══ Exercise data ══
(** The segment in reserve. *)
Lemma kv_respare s g T held X W ia a p r o :
  kv_inv s g T held X W → allocs s !! ia = Some a → g_role g p = Loose ∨ g_role g p = Spare ia →
  r = Loose ∨ r = Spare ia →
  (∀ q, o = Some q ↔ g_role (set_role g p r (g_free g)) q = Spare ia) →
  let s' := s <| allocs := <[ia := a <| ia_reserved := o |>]> (allocs s) |> in
  kv_inv s' (set_role g p r (g_free g)) T held X W ∧ grows s s' g (set_role g p r (g_free g)).
Proof using Type.
  intros Hkv Hal Hp Hr Ho s'. set (g' := set_role g p r (g_free g)) in *.
  assert (∀ q r', r' ≠ Loose → r' ≠ Spare ia → g_role g' q = r' ↔ g_role g q = r') as Hrr.
  { intros q r' H1 H2. unfold g'. destruct (decide (q = p)) as [->|Hq]; [|by rewrite set_role_ne].
    rewrite set_role_eq. naive_solver. }
  assert (∀ q, (g_role g' q = Loose ∨ ∃ ia, g_role g' q = Spare ia) →
    (g_role g q = Loose ∨ ∃ ia, g_role g q = Spare ia)) as Hnew.
  { intros q Hq. unfold g' in Hq. destruct (decide (q = p)) as [->|Hne]; [naive_solver|]. by rewrite set_role_ne in Hq. }
  assert (relink s s' g g') as Hrl.
  { split; try done.
    - intros ia'. unfold s'. rec_simpl. destruct (decide (ia = ia')) as [<-|Hne].
      + by rewrite lookup_insert_eq, Hal.
      + by rewrite lookup_insert_ne.
    - intros q ia' Hq. by apply Hrr.
    - intros q ia' Hq. left. by apply Hrr.
    - intros q h ia' Hq Hh. by exists h. }
  split; [|by apply relink_grows]. eapply kv_relink; [done..|].
  destruct (kv_log _ _ _ _ _ _ Hkv) as [Hlk Hc Hb Hi Hf Hfn Hfr Ha How Hl Hn Hnl]. split; try done.
  - intros q. change (headers s') with (headers s). rewrite Hb. destruct (decide (g_role g' q = Unborn)) as [He|He].
    + split; [|done]. intros Hq. by apply Hrr in He.
    + split; [done|]. intros _ Hq. by apply He, Hrr.
  - intros q. rewrite Hrr by done. apply Hfr.
  - intros ia' a' Ha'. unfold s' in Ha'. rec_simpl_in Ha'. destruct (decide (ia = ia')) as [<-|Hne].
    + rewrite lookup_insert_eq in Ha'. injection Ha' as <-. destruct (Ha ia a Hal) as [H1 H2 H3 H4 H5]. split; try done.
      intros q. rewrite Hrr by done. apply H4.
    + rewrite lookup_insert_ne in Ha' by done. destruct (Ha ia' a' Ha') as [H1 H2 H3 H4 H5]. split; try done.
      * intros q. rewrite Hrr by done. apply H4.
      * intros q. rewrite Hrr by congruence. apply H5.
  - intros ia' q Hq. unfold s'. rec_simpl. destruct (decide (ia = ia')) as [<-|Hne]; [by rewrite lookup_insert_eq|].
    rewrite lookup_insert_ne by done. rewrite !Hrr in Hq by congruence. by apply (How ia' q).
  - intros ia' q h Hq. apply Hl with ia'. by apply Hrr.
  - intros q h Hq. by apply Hn, Hnew.
  - intros q Hq. apply Hnl. intros ia' Hq'. apply (Hq ia'). by apply Hrr.
Qed.

Lemma loose_header s g X p r : log_inv s g X → g_role g p = r → r ≠ Unborn → ∃ h, headers s !! p = Some h.
Proof using Type. intros Hl Hp Hr. apply (lv_born _ _ _ Hl p). congruence. Qed.

Lemma wp_link_segment s g T held W ia a old ho p total :
  kv_inv s g T held None W → allocs s !! ia = Some a → ia_cur a = Some old → headers s !! old = Some ho →
  sg_offset ho = segsize → g_role g p = Loose → sizeof_item ≤ total < sizeof_item + 2 ^ 16 →
  wp (store headers old (λ o, o <| sg_next := Some p |>);;
      store headers p (λ h, h <| sg_next := None |>);;
      store headers old (λ o, o <| sg_flags ::= λ f, Z.lor f SF_INACTIVE |>);;
      store allocs ia (λ a, a <| ia_cur := Some p |>);;
      segment_item_alloc p total)
    (λ o s', ∃ g', grows s s' g g' ∧ allocated s' g g' T held W total o) s.
Proof using Hgood.
  intros Hkv Hal Hcur Hold Hfull Hp Ht. pose proof (kv_log _ _ _ _ _ _ Hkv) as Hl.
  destruct (loose_header s g None p Loose Hl Hp ltac:(done)) as [hp Hhp].
  assert (g_role g old = InLog ia) as Hro.
  { destruct (lv_alloc _ _ _ Hl ia a Hal) as [(older&cur&Hs&Hc&_) _ _ Hr _]. rewrite Hcur in Hc. injection Hc as <-.
    apply Hr. rewrite Hs. apply elem_of_app. right. apply list_elem_of_here. }
  assert (old ≠ p) as Hne by congruence.
  destruct (kv_link s g T held W ia a old ho p hp Hkv Hal Hcur Hold Hfull Hp Hhp) as [Hkv' Hg].
  wp_step. eapply wp_store; [done|]. wp_step. eapply wp_store; [rec_simpl; rewrite lookup_insert_ne by done; exact Hhp|].
  wp_step. eapply wp_store; [rec_simpl; rewrite lookup_insert_ne by done; apply lookup_insert_eq|].
  wp_step. eapply wp_store; [done|]. rec_simpl.
  assert (∀ h1 h2 h3 : segment_header, <[old := h3]> (<[p := h2]> (<[old := h1]> (headers s))) = <[p := h2]> (<[old := h3]> (headers s))) as Hins.
  { intros h1 h2 h3. rewrite (insert_insert_ne _ old p) by done. by rewrite insert_insert_eq. }
  rewrite Hins. eapply wp_mono.
  - eapply wp_segment_item_alloc; [exact Hkv'|apply link_role_eq|apply lookup_insert_eq|done].
  - intros o s' (g'&Hg'&Hall&_). exists g'. by eapply allocated_since.
Qed.
Lemma wp_take_queued s g T held X W ia a :
  kv_inv s g T held X W → allocs s !! ia = Some a →
  let i := cq_head a in
  wp (it ← nonnull (cleanup_queue a !! Z.to_nat i);
      when (negb (is_null it))
        (store allocs ia (λ a, a <| cleanup_queue ::= <[Z.to_nat i := None]> |>);;
         store allocs ia (λ a, a <| cq_head := u64 (i + 1) mod segcqsize |>));;
      a ← deref allocs ia;
      when (is_null (ia_reserved a)) (h ← segment_alloc; store allocs ia (λ a, a <| ia_reserved := h |>));;
      mret it) (cleanup_step s T held X W ia) s.
Proof using Hgood.
  intros Hkv Hal i. destruct (kv_queue _ _ _ _ _ _ Hkv ia a Hal) as [[Hlen Hhd _ _ _] _].
  destruct (lookup_lt_is_Some_2 (cleanup_queue a) (Z.to_nat i)) as [o Hi]; [unfold i; lia|].
  wp_step. wp_step; [done|]. wp_step. unfold when at 1. destruct o as [x|]; simpl.
  - wp_step. eapply wp_store; [done|]. eapply wp_store; [rec_simpl; apply lookup_insert_eq|]. rec_simpl. rewrite insert_insert_eq.
    destruct (kv_dequeue s g T held X W ia a (Z.to_nat i) x (u64 (i + 1) mod segcqsize) Hkv Hal Hi) as [Hkv2 Hno].
    { apply Z.mod_pos_bound, Hgood. }
    match goal with |- wp _ _ ?s2' => set (s2 := s2') end.
    assert (allocs s2 = <[ia := a <| cleanup_queue ::= <[Z.to_nat i := None]> |> <| cq_head := u64 (i + 1) mod segcqsize |>]> (allocs s)) as Ha2 by done.
    eapply wp_mono; [eapply (wp_refill s2 g T (x :: held) X W); [exact Hkv2|apply lookup_insert_eq]|].
    intros o s3 (->&g3&Hkv3&Hss3&Hq3). exists g3. split_and!; [done|done| |split].
    + intros ia' Hia'. apply (queue_some s2); [done|]. rewrite Ha2. apply lookup_insert_is_Some'. by right.
    + rewrite (queued_of s2 s3) by done. unfold queued. rewrite Ha2, lookup_insert_eq, Hal. simpl. by apply (omap_dequeue _ _ x).
    + intros ia' a' Ha' Hx. pose proof (Hq3 ia') as He. rewrite Ha' in He.
      destruct (allocs s2 !! ia') as [b|] eqn:Hb; [|done]. injection He as He _ _ _ _. rewrite He in Hx. by eapply (Hno ia' b).
  - wp_step. eapply wp_mono; [by eapply wp_refill|]. intros o s3 (->&g3&Hkv3&Hss3&Hq3). exists g3. split_and!; [done|done| |].
    + intros ia'. by apply queue_some.
    + by apply queued_of.
Qed.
═══
**Exercise objective:**
Would you please copy, word for word, everything above from the line containing "assert (allocs s2" down to the line containing "split_and!; [done|done| |split].", those two lines included?

**Written response:**
    assert (allocs s2 = <[ia := a <| cleanup_queue ::= <[Z.to_nat i := None]> |> <| cq_head := u64 (i + 1) mod segcqsize |>]> (allocs s)) as Ha2 by done.
    eapply wp_mono; [eapply (wp_refill s2 g T (x :: held) X W); [exact Hkv2|apply lookup_insert_eq]|].
    intros o s3 (->&g3&Hkv3&Hss3&Hq3). exists g3. split_and!; [done|done| |split].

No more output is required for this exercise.